UNIDENTIFIED MALE: The problem with securing facilities like malls is that there are tens of thousands of them around the country. The level of threat at any given facility is rather low. So it doesn't -- it doesn't make economic sense to have a high level of security at each facility. It's much more cost-effective to secure these toxic chemicals at the source.


TODD: But Jonathan Tucker (ph) says too many of those sources, chemical plants, industrial storage areas, are not secure in the U.S. He says terrorists and those wanting to commit industrial sabotage can easily steal chemicals like chlorine, phosgene and some ammonias. These are chemicals that aren't even as dangerous as mustard gas or sarin but can inflict damage like we saw today in Russia -- Tom.

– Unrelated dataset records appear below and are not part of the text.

(** * MlOps-Task-Lab8, AutoGen planner/executor example

    A shallow embedding of [AutoGen/src/tools.py], [AutoGen/src/config.py]
    and the wiring of [AutoGen/src/agent.py], together with the part of the
    Python runtime these three files call into ([pathlib], [os]).

    Conventions.
    - A Python [str] is a [string]; the text written with
      [encoding="utf-8"] is taken in its encoded form, so the file content
      is the string itself.
    - Paths follow the POSIX flavour of [pathlib], as CPython 3.11 has
      it. The file system is a Linux one without symbolic links: a
      component holds at most 255 bytes, a path string fewer than 4096,
      and Python passes no path with a null byte to the system.
    - A Python call that may raise runs in the monad [M]: it takes the
      world (environment variables, file system, system-call trace) and
      returns the new world with either a value or the exception raised.
      The world of a call that raises keeps the effects made before the
      exception. *)

From Stdlib Require Import Ascii.
From stdpp Require Import base option list strings gmap pretty.

(** ** Characters and strings *)

Definition LF : ascii := "010"%char.
Definition NUL : ascii := "000"%char.
Definition slash : ascii := "/"%char.

(** The one-character string "\n". *)
Definition nl : string := String LF "".

(** [sep.join(l)]. *)
Definition join (sep : string) (l : list string) : string := String.concat sep l.
(** [grp_ptr] comes back empty, and [n_groups] negative, for a negative
    group size only. *)
Lemma grp_converter_no_group (groups : groups_t) (n : Z)
    (grp_ptr grp_indices : list Z) :
  0 <= n -> _grp_converter groups n = Ok (grp_ptr, grp_indices) ->
  n_groups grp_ptr < 0 <->
  exists k : Z, groups = GInt k /\ k < 0 /\ n mod k = 0 /\ 0 < n.
Proof.
  intros Hn. unfold n_groups.
  destruct groups as [k|[|s sizes]|[|l ls]|]; simpl; try discriminate.
  - destruct (Z.eqb_spec k 0) as [->|Hk]; [discriminate|].
    destruct (Z.eqb_spec (n mod k) 0) as [Hm|Hm]; [|discriminate].
    simpl. intros H. injection H as <- _.
    unfold Np.astype_int32. rewrite !length_map, arange_length.
    pose proof (Z.div_exact n k Hk) as [_ Hq]. specialize (Hq Hm).
    split.
    + intros Hlt. exists k. repeat split; auto; nia.
    + intros (k' & E & Hk' & _ & Hn'). injection E as <-. nia.
  - intros H. injection H as <- _.
    unfold Np.astype_int32. cbn [map length].
    split; [lia|]. intros (k & E & _). discriminate.
  - intros H. injection H as <- _.
    unfold Np.astype_int32. cbn [map length].
    split; [lia|]. intros (k & E & _). discriminate.
Qed.

(** With a negative group size that divides [n_features], the validation
    and [alpha_max] go through, and the norms raise [ValueError]. *)
Lemma negative_group_size_run (K : kernels) (a : celer_args) :
  negative_group_size a ->
  exists grp : partition,
    validate a = Ok (GRPLASSO, grp) /\
    alpha_max K a GRPLASSO grp = Ok (alpha_max_grplasso K grp) /\
    group_norms K a GRPLASSO grp = Raise ValueError.
Proof.
  intros (Hpb & k & Hg & Hk & Hm & Hn).
  assert (Hk0 : k <> 0) by lia.
  pose proof (Z.div_exact (Z.of_nat (a_n_features a)) k Hk0) as [_ Hq].
  specialize (Hq Hm).
  assert (Hptr : Np.arange (Z.of_nat (a_n_features a) / k + 1) = []).
  { unfold Np.arange.
    replace (Z.to_nat (Z.of_nat (a_n_features a) / k + 1)) with 0%nat
      by nia.
    reflexivity. }
  exists (Some ([], Np.astype_int32 (Np.arange (Z.of_nat (a_n_features a))))).
  split; [|split; reflexivity].
  unfold validate. cbv zeta. rewrite Hpb, Hg. cbn [String.eqb orb negb].
  change (String.eqb "grouplasso" "lasso") with false.
  change (String.eqb "grouplasso" "logreg") with false.
  change (String.eqb "grouplasso" "grouplasso") with true.
  cbn [orb negb]. unfold _grp_converter.
  destruct (Z.eqb_spec k 0) as [|_]; [contradiction|].
  rewrite Hm, Hptr. reflexivity.
Qed.

Lemma no_grid_dec (K : kernels) (a : celer_args) :
  no_grid K a \/ ~ no_grid K a.
Proof.
  unfold no_grid.
  destruct (a_alphas a); [right; intros (H & _); discriminate|].
  destruct (geomspace_rejects _ _);
    [|right; intros (_ & H & _); discriminate].
  destruct (validate a) as [[pb grp]|e] eqn:Ev;
    [|right; intros (_ & _ & pb & grp & am & H & _); discriminate].
  destruct (alpha_max K a pb grp) as [am|e] eqn:Ea.
  - left. eauto 10.
  - right. intros (_ & _ & pb' & grp' & am & H & H').
    injection H as <- <-. congruence.
Qed.

(** C3 (as amended). Take well shaped arrays that [check_array] accepts,
    [groups] neither the integer 0 nor an empty list, with integers that
    fit [int64], and a norm that raises [ValueError] on no group. Then
    [celer_path] raises [ValueError] exactly in these cases, and in each of
    them before any solver is called. Either the problem name, compared
    without case, is none of lasso, logreg and grouplasso; or it is logreg
    and [y] holds a value other than -1.0 and 1.0; or it is grouplasso and
    [groups] is [None], or an integer that does not divide [n_features], or
    neither an integer nor a list of integers or of lists. Or the grid is
    to be computed and [np.geomspace] rejects [eps] or [n_alphas]. In
    these cases nothing was allocated. Or the problem is grouplasso and
    [groups] is a negative integer that divides [n_features]: then the
    result arrays were allocated, and nothing else was done. *)
Theorem celer_path_value_error (K : kernels) (a : celer_args) :
  groups_regular a -> groups_fit a -> well_shaped a ->
  check_array K = Ok tt -> norms_defined K a ->
  ((celer_path K a).1 = Raise ValueError
   <-> value_error_cases a \/ no_grid K a \/ negative_group_size a) /\
  (value_error_cases a \/ no_grid K a ->
   celer_path K a = (Raise ValueError, empty_store)) /\
  (negative_group_size a -> ~ no_grid K a ->
   exists alphas : list val,
     celer_path K a
     = (Raise ValueError,
        (allocate (zeros (a_n_features a)) (zeros (a_n_samples a))
           (length alphas) (a_return_n_iter a) empty_store).2)) /\
  ((celer_path K a).1 = Raise ValueError ->
   solves (trace (celer_path K a).2) = []).
Proof.
  intros Hreg _ _ Hcheck Hnorm.
  pose proof (validate_value_error a Hreg) as Hv.
  assert (Hearly : value_error_cases a \/ no_grid K a ->
                   celer_path K a = (Raise ValueError, empty_store)).
  { intros [H|(Hal & Hgeo & pb & grp & am & E & Eam)].
    - apply Hv in H. unfold celer_path. now rewrite H.
    - unfold celer_path. rewrite E, Hcheck.
      assert (Ha : make_alphas K a pb grp = Raise ValueError)
        by (apply make_alphas_value_error; eauto).
      now rewrite Ha. }
  assert (Hneg : negative_group_size a -> ~ no_grid K a ->
            exists alphas : list val,
              celer_path K a
              = (Raise ValueError,
                 (allocate (zeros (a_n_features a)) (zeros (a_n_samples a))
                    (length alphas) (a_return_n_iter a) empty_store).2)).
  { intros H Hno.
    destruct (negative_group_size_run K a H) as (grp & E & Eam & En).
    assert (Ha : exists alphas, make_alphas K a GRPLASSO grp = Ok alphas).
    { unfold make_alphas. rewrite Eam.
      destruct (a_alphas a) as [alphas|] eqn:Eal; [eauto|].
      destruct (geomspace_rejects _ _) eqn:Eg; [|eauto].
      exfalso. apply Hno. split; [assumption|]. split; [assumption|].
      eauto. }
    destruct Ha as (alphas & Ha).
    exists alphas. unfold celer_path. rewrite E, Hcheck, Ha.
    unfold celer_loop, bind, allocate, lift. now rewrite En. }
  assert (Hiff : (celer_path K a).1 = Raise ValueError
                 <-> value_error_cases a \/ no_grid K a
                     \/ negative_group_size a);
    [|split; [exact Hiff|]; split; [assumption|]; split; [assumption|];
      intros H; apply Hiff in H as [H|[H|H]];
      [now rewrite (Hearly (or_introl H))
      |now rewrite (Hearly (or_intror H))
      |destruct (no_grid_dec K a) as [Hg|Hg];
       [now rewrite (Hearly (or_intror Hg))
       |destruct (Hneg H Hg) as (alphas & ->); reflexivity]]].
  split.
  - unfold celer_path. destruct (validate a) as [[pb grp]|e] eqn:E.
    + rewrite Hcheck.
      destruct (make_alphas K a pb grp) as [alphas|e] eqn:Ea.
      * intros H. right. right.
        destruct (celer_loop_raise K a pb grp alphas ValueError H)
          as [[Hn _]|[_ [Hn|Hn]]]; try discriminate.
        destruct (validate_ok a pb grp E) as [Hpb Hgrp].
        unfold group_norms in Hn. destruct pb; try discriminate.
        destruct (Hgrp eq_refl) as (groups & grp_ptr & grp_indices
                                    & Hg & Hc & ->).
        destruct (Z.ltb_spec (n_groups grp_ptr) 0) as [Hlt|Hge].
        -- pose proof (grp_converter_no_group groups
                         (Z.of_nat (a_n_features a)) grp_ptr grp_indices
                         ltac:(lia) Hc) as [Hno _].
           destruct (Hno Hlt) as (k & -> & Hk & Hm & Hpos).
           split; [now apply Hpb|]. exists k. repeat split; auto. lia.
        -- destruct (collect _) as [norms|e] eqn:Ec; [discriminate|].
           injection Hn as ->.
           apply collect_raise, in_map_iff in Ec as (g & Hg' & _).
           now apply (Hnorm grp_ptr grp_indices g) in Hg'.
      * cbn [fst]. intros H. injection H as ->. right. left.
        apply make_alphas_value_error in Ea as (Hal & Hgeo & am & Eam).
        split; [assumption|]. split; [assumption|]. eauto.
    + cbn [fst]. intros H. injection H as ->. left. now apply Hv.
  - intros [H|[H|H]].
    + now rewrite (Hearly (or_introl H)).
    + now rewrite (Hearly (or_intror H)).
    + destruct (no_grid_dec K a) as [Hg|Hg].
      * now rewrite (Hearly (or_intror Hg)).
      * destruct (Hneg H Hg) as (alphas & ->). reflexivity.
Qed.
(** Every cell of every column lies in some row. *)
Lemma cell_in_some_row idx cs c v :
  columns_of_length (length idx) cs →
  c ∈ cs → v ∈ c → ∃ r, r ∈ rows_of idx cs ∧ v ∈ r.2.
Proof.
  revert cs c; induction idx as [|l idx IH]; intros cs c Hcs Hc Hv.
  - unfold columns_of_length in Hcs. rewrite Forall_forall in Hcs.
    apply Hcs in Hc. destruct c; [by apply elem_of_nil in Hv | done].
  - pose proof Hcs as Hlen. unfold columns_of_length in Hlen.
    rewrite Forall_forall in Hlen. specialize (Hlen c Hc).
    destruct c as [|x c]; [done|]. simpl.
    apply elem_of_cons in Hv as [->|Hv].
    + exists (l, first_cell <$> cs). split; [left|].
      simpl. apply list_elem_of_fmap. by exists (x :: c).
    + destruct (IH (tail <$> cs) c) as (r & Hr & Hvr); [| |done|].
      * by apply columns_of_length_tail.
      * apply list_elem_of_fmap. by exists (x :: c).
      * exists r. split; [by right | done].
Qed.

Lemma all_complete_mask idx cs :
  columns_of_length (length idx) cs →
  Forall complete (rows_of idx cs) →
  row_mask idx cs = replicate (length idx) true.
Proof.
  intros Hcs Hall. rewrite row_mask_rows by done.
  rewrite <- (rows_of_length idx cs).
  induction Hall as [|r rs Hr _ IH]; [done|].
  rewrite fmap_cons. cbn [length replicate]. rewrite IH.
  f_equal. by apply Is_true_true.
Qed.

Lemma select_all_items n (its : list (string * list pyval)) :
  Forall (λ c, length c.2 = n) its →
  prod_map id (select (replicate n true)) <$> its = its.
Proof.
  induction 1 as [|[name c] its Hc _ IH]; [done|].
  rewrite fmap_cons, IH. f_equal. unfold prod_map; simpl. f_equal.
  apply select_all_true. simpl in Hc. lia.
Qed.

FOREMAN: Thanks so much, Brian.

All of this can be so frightening when you're in a crowded place, a mall, or a concert or something, but it's important to understand exactly what is and isn't toxic, and there are some excellent resources online to help you with that.

Our Internet reporter, Jacki Schechner, has been digging around on this.

Jacki, tell us about it.

JACKI SCHECHNER, CNN INTERNET REPORTER: Tom, there are some resources online. The Centers for Disease Control has an agency for toxic substances. And you can go online and learn a little bit more about this methyl mercaptan that Brian was talking about.

Now, this is a hazardous material, but it's used in the plastics industry, it's used in the pesticides industry, it's added to jet fuel. It's something that's used very often. And he was saying, they don't know much about it in high doses.

The other thing that you can find online is from OSHA, more about this, information that you can dig into yourself.

And then, finally, we wanted to just point out, this is very different from chemical substances, one being hazardous material, this being chemical substances, things like sarin, ricin, things like that -- Tom.

FOREMAN: One police officer is confirmed dead in Jersey City, New Jersey, and crews are searching for the body of a second officer.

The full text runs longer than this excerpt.